As implicações são sérias: “Assim também meu Pai celestial fará a cada um de vocês, se não perdoarem de coração a seu irmão ou irmã.” Esta afirmação pode ser lida como um dos argumentos mais fortes contra a afirmação de muitos que acreditam que “uma vez salvo, sempre salvo”. Podemos realmente perder nossa própria salvação se nos recusarmos a perdoar nossos irmãos e irmãs de coração?

O perdão do nosso coração se tornará mais fácil quando realmente percebermos o quanto fomos perdoados e o quanto continuamos precisando de perdão. Podemos então começar a ver nossos irmãos e irmãs, nossos familiares e até mesmo aqueles que nos fizeram terrivelmente mal aos olhos de Jesus, que ainda clamou em sua cruz: “Pai, perdoa, porque eles não sabem, o que estão fazendo!" Setenta vezes sete torna-se nossa maneira de romper com os sistemas de retribuição e vingança e, em vez disso, continuar a obra de salvação e amor sem fim de Deus.

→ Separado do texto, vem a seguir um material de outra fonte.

(** X1.  The events tell the whole story of the pool: after any number of
    calls of [generate_event] on a pool with distinct identifiers, each
    record is the initial record with the events carrying its identifier
    applied in order (points added, kills and deaths counted, level set to
    the level of the event).  The same holds in the main loop for the
    events of the trace, stored or not. *)
Theorem pool_is_replay_of_events
    (w : World) (n : nat) (c : Conn.t) (count : Z) (rounds : nat) :
  PLAYER_POOL w <> [] ->
  NoDup (map Player.player_id (PLAYER_POOL w)) ->
  (exists evs w',
     generate_events n w = (Ok evs, w')
     /\ PLAYER_POOL w' = map (replay evs) (PLAYER_POOL w))
  /\ (exists st s',
        main_loop rounds (mkLoop w c count []) = (st, s')
        /\ PLAYER_POOL (world s')
           = map (replay (map fst (trace s'))) (PLAYER_POOL w)).
Proof.
  intros Hne Hnodup. split.
  - destruct (generate_events_calls n w Hne) as (evs & w' & Hrun & Hcalls & _).
    exists evs, w'. split; [exact Hrun |].
    apply calls_replay; assumption.
  - destruct (main_loop rounds (mkLoop w c count [])) as [st s'] eqn:Hloop.
    destruct (main_loop_calls rounds (mkLoop w c count []) s' st Hne Hloop)
      as (new & Hcalls & Htrace' & _).
    exists st, s'. split; [reflexivity |].
    rewrite Htrace'. cbn [trace world app] in Hcalls |- *.
    apply calls_replay; assumption.
Qed.

Lemma pool_is_replay_of_events_witness :
  PLAYER_POOL sample_world <> []
  /\ NoDup (map Player.player_id (PLAYER_POOL sample_world))
  /\ (exists evs w',
        generate_events 3 sample_world = (Ok evs, w')
        /\ PLAYER_POOL w' = map (replay evs) (PLAYER_POOL sample_world))
  /\ (exists st s',
        main_loop 4 (mkLoop sample_world failing_conn 7 []) = (st, s')
        /\ PLAYER_POOL (world s')
           = map (replay (map fst (trace s'))) (PLAYER_POOL sample_world)).
Proof.
  assert (PLAYER_POOL sample_world <> []) as Hne by discriminate.
  assert (NoDup (map Player.player_id (PLAYER_POOL sample_world))) as Hnd.
  { cbn. repeat constructor; rewrite ?list_elem_of_In; cbn;
      intuition discriminate. }
  split; [exact Hne |]. split; [exact Hnd |].
  exact (pool_is_replay_of_events sample_world 3 failing_conn 7 4 Hne Hnd).
Defined.

(** ** Bounds along a run *)

Lemma selections_range (id : string) (evs : list Event.t) :
  0 <= selections id evs <= Z.of_nat (length evs).
Proof.
  induction evs as [|e evs IH]; cbn [selections length]; [lia |].
  destruct (Event.player_id e =? id)%string; lia.
Qed.

(** Each event that selects a player moves its points by -25 to 250, its
    level by 0 or 1, and one of its two counters by at most one. *)
Lemma calls_bounds (w w' : World) (evs : list Event.t) :
  calls w evs w' ->
  NoDup (map Player.player_id (PLAYER_POOL w)) ->
  forall j q,
    PLAYER_POOL w !! j = Some q ->
    exists q',
      PLAYER_POOL w' !! j = Some q'
      /\ Player.total_points q - 25 * selections (Player.player_id q) evs
         <= Player.total_points q'
         <= Player.total_points q + 250 * selections (Player.player_id q) evs
      /\ Player.level q <= Player.level q'
         <= Player.level q + selections (Player.player_id q) evs
      /\ Player.kills q <= Player.kills q'
      /\ Player.deaths q <= Player.deaths q'
      /\ Player.kills q' + Player.deaths q'
         <= Player.kills q + Player.deaths q
            + selections (Player.player_id q) evs.
Proof.
  induction 1 as [w|w ev w1 evs w2 Hev _ IH]; intros Hnodup j q Hq.
  - exists q. cbn [selections]. split; [exact Hq |]. lia.
  - destruct (generate_event_applied w w1 ev j q Hnodup Hev Hq)
      as (Hq1 & Hid1 & Hpts & Hlevel & Hids).
    destruct (IH ltac:(rewrite Hids; exact Hnodup) j _ Hq1)
      as (q2 & Hq2 & Htp & Hlv & Hk & Hd & Hkd).
    exists q2. split; [exact Hq2 |].
    rewrite Hid1 in Htp, Hlv, Hkd. cbn [selections].
    revert Htp Hlv Hk Hd Hkd. unfold apply_event.
    destruct (String.eqb_spec (Event.player_id ev) (Player.player_id q))
      as [Heq|Hneq]; cbn [Player.total_points Player.level Player.kills
                          Player.deaths]; [| lia].
    specialize (Hlevel Heq).
    destruct ((Event.action_type ev =? "kill")%string
              || (Event.action_type ev =? "headshot")%string) eqn:Hkill;
      destruct (String.eqb_spec (Event.action_type ev) "death") as [Hde|Hde];
      try lia.
    exfalso. rewrite Hde in Hkill. discriminate.
Qed.

(** X2.  Along [n] calls of [generate_event] on a pool with distinct
    identifiers, a player selected [k] times (so [k <= n]) ends with points
    between [-25 * k] and [250 * k] from where it started, a level between
    its old level and that plus [k], and [kills] and [deaths] that have not
    gone down and have together grown by at most [k]. *)
Theorem run_bounds (w : World) (n : nat) :
  PLAYER_POOL w <> [] ->
  NoDup (map Player.player_id (PLAYER_POOL w)) ->
  exists evs w',
    generate_events n w = (Ok evs, w')
    /\ length evs = n
    /\ forall j q,
         PLAYER_POOL w !! j = Some q ->
         exists q',
           PLAYER_POOL w' !! j = Some q'
           /\ 0 <= selections (Player.player_id q) evs <= Z.of_nat n
           /\ Player.total_points q
              - 25 * selections (Player.player_id q) evs
              <= Player.total_points q'
              <= Player.total_points q
                 + 250 * selections (Player.player_id q) evs
           /\ Player.level q <= Player.level q'
              <= Player.level q + selections (Player.player_id q) evs
           /\ Player.kills q <= Player.kills q'
           /\ Player.deaths q <= Player.deaths q'
           /\ Player.kills q' + Player.deaths q'
              <= Player.kills q + Player.deaths q
                 + selections (Player.player_id q) evs.
Proof.
  intros Hne Hnodup.
  destruct (generate_events_calls n w Hne) as (evs & w' & Hrun & Hcalls & Hlen).
  exists evs, w'. split; [exact Hrun |]. split; [exact Hlen |].
  intros j q Hq.
  destruct (calls_bounds w w' evs Hcalls Hnodup j q Hq) as (q' & Hq' & Hrest).
  exists q'. split; [exact Hq' |].
  split; [rewrite <- Hlen; apply selections_range | exact Hrest].
Qed.

Lemma run_bounds_witness :
  PLAYER_POOL sample_world <> []
  /\ NoDup (map Player.player_id (PLAYER_POOL sample_world))
  /\ exists evs w',
       generate_events 3 sample_world = (Ok evs, w')
       /\ length evs = 3%nat
       /\ forall j q,
            PLAYER_POOL sample_world !! j = Some q ->
            exists q',
              PLAYER_POOL w' !! j = Some q'
              /\ 0 <= selections (Player.player_id q) evs <= Z.of_nat 3
              /\ Player.total_points q
                 - 25 * selections (Player.player_id q) evs
                 <= Player.total_points q'
                 <= Player.total_points q
                    + 250 * selections (Player.player_id q) evs
              /\ Player.level q <= Player.level q'
                 <= Player.level q + selections (Player.player_id q) evs
              /\ Player.kills q <= Player.kills q'
              /\ Player.deaths q <= Player.deaths q'
              /\ Player.kills q' + Player.deaths q'
                 <= Player.kills q + Player.deaths q
                    + selections (Player.player_id q) evs.
Proof.
  assert (PLAYER_POOL sample_world <> []) as Hne by discriminate.
  assert (NoDup (map Player.player_id (PLAYER_POOL sample_world))) as Hnd.
  { cbn. repeat constructor; rewrite ?list_elem_of_In; cbn;
      intuition discriminate. }
  split; [exact Hne |]. split; [exact Hnd |].
  exact (run_bounds sample_world 3 Hne Hnd).
Defined.

(** ** [init_player_pool] on any pool *)

Lemma init_loop_appends (l : list nat) (w : World) :
  exists news w',
    for_loop l
      (fun i =>
         name <- fake_user_name ;;
         lvl <- randint 1 50 ;;
         pool_append (Player.mk ("PLAYER_" ++ format_04d i) name lvl 0 0 0)) w
    = (Ok tt, w')
    /\ PLAYER_POOL w' = (PLAYER_POOL w ++ news)%list
    /\ Forall2 fresh l news
    /\ (forall k p,
          news !! k = Some p ->
          Player.player_name p
          = Faker.names (fake w) (k + Faker.pos (fake w))
          /\ Player.level p = 1 + Qfloor (variate w k * inject_Z 50))
    /\ fake w'
       = Faker.mk (Faker.names (fake w)) (length l + Faker.pos (fake w))
    /\ rng w' = Rng.mk (Rng.tape (rng w)) (length l + Rng.pos (rng w)).
Proof.
  revert w. induction l as [|i l IH]; intros w.
  - exists [], w. split; [reflexivity |].
    split; [rewrite app_nil_r; reflexivity |]. split; [constructor |].
    split; [intros k p Hk; discriminate |].
    cbn [length Nat.add]. split; [destruct (fake w) | destruct (rng w)];
      reflexivity.
  - cbn [for_loop].
    set (w1 := mkWorld (PLAYER_POOL w) (rng w) (Faker.advance (fake w))).
    set (name := Faker.names (fake w) (Faker.pos (fake w))).
    set (lvl := 1 + Qfloor (variate w1 0 * inject_Z (50 + 1 - 1))).
    set (p := Player.mk ("PLAYER_" ++ format_04d i) name lvl 0 0 0).
    destruct (IH (with_pool (PLAYER_POOL w ++ [p])%list (tick w1)))
      as (news & w' & Hrun & Hpool & Hall & Hnames & Hfake & Hrng).
    exists (p :: news), w'. split; [| split; [| split; [| split; [| split]]]].
    + unfold bind at 1. unfold bind at 1.
      change (fake_user_name w) with (Ok name, w1). cbv iota beta.
      rewrite (bind_ok _ _ _ _ _ (randint_run 1 50 w1 ltac:(lia))).
      change (pool_append p (tick w1))
        with (Ok tt, with_pool (PLAYER_POOL w ++ [p])%list (tick w1)).
      cbv iota beta. exact Hrun.
    + rewrite Hpool. rewrite pool_with_pool, <- app_assoc. reflexivity.
    + constructor; [| exact Hall].
      unfold fresh, p. cbn [Player.player_id Player.level Player.total_points
        Player.kills Player.deaths].
      pose proof (randint_range 1 50 w1 ltac:(lia)). subst lvl.
      repeat split; lia.
    + intros k q Hk. destruct k as [|k].
      * injection Hk as <-. split; reflexivity.
      * destruct (Hnames k q Hk) as [Hn Hl]. split.
        -- rewrite Hn. cbn [fake with_pool tick w1 Faker.advance Faker.names
             Faker.pos]. unfold with_pool, tick, w1. cbn [fake Faker.advance
             Faker.names Faker.pos]. rewrite Nat.add_succ_r. reflexivity.
        -- rewrite Hl, variate_with_pool, variate_tick. reflexivity.
    + rewrite Hfake. unfold with_pool, tick, w1. cbn [fake Faker.advance
        Faker.names Faker.pos length]. rewrite Nat.add_succ_r. reflexivity.
    + rewrite Hrng. unfold with_pool, tick, w1. cbn [rng Rng.advance
        Rng.tape Rng.pos length]. rewrite Nat.add_succ_r. reflexivity.
Qed.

In os Miseráveis, o condenado Jean Valjean é libertado da prisão depois de cumprir 19 anos por roubar um pedaço de pão e por tentativas subsequentes de escapar da prisão. Quando ele chega à cidade de Digne, ninguém está disposto a lhe dar abrigo. Desesperado, Valjean bate na porta do bispo de Digne. O bispo Myriel trata Valjean com gentileza, e Valjean retribui o bispo roubando seus talheres. Quando a polícia prende Valjean, Myriel o cobre, alegando que os talheres foram um presente. Esse ato de misericórdia muda o criminoso, não instantaneamente, mas profundamente. Ele é salvo pela graça. Que nós, que estamos sendo salvos pela graça dia a dia, continuemos a viver o amor e o perdão de nosso Senhor Jesus para com todos os que batem à nossa porta. Então nos ajude Deus!

Ruth Aukerman é pastor da Glade Valley Church of the Brethren em Walkersville, Maryland.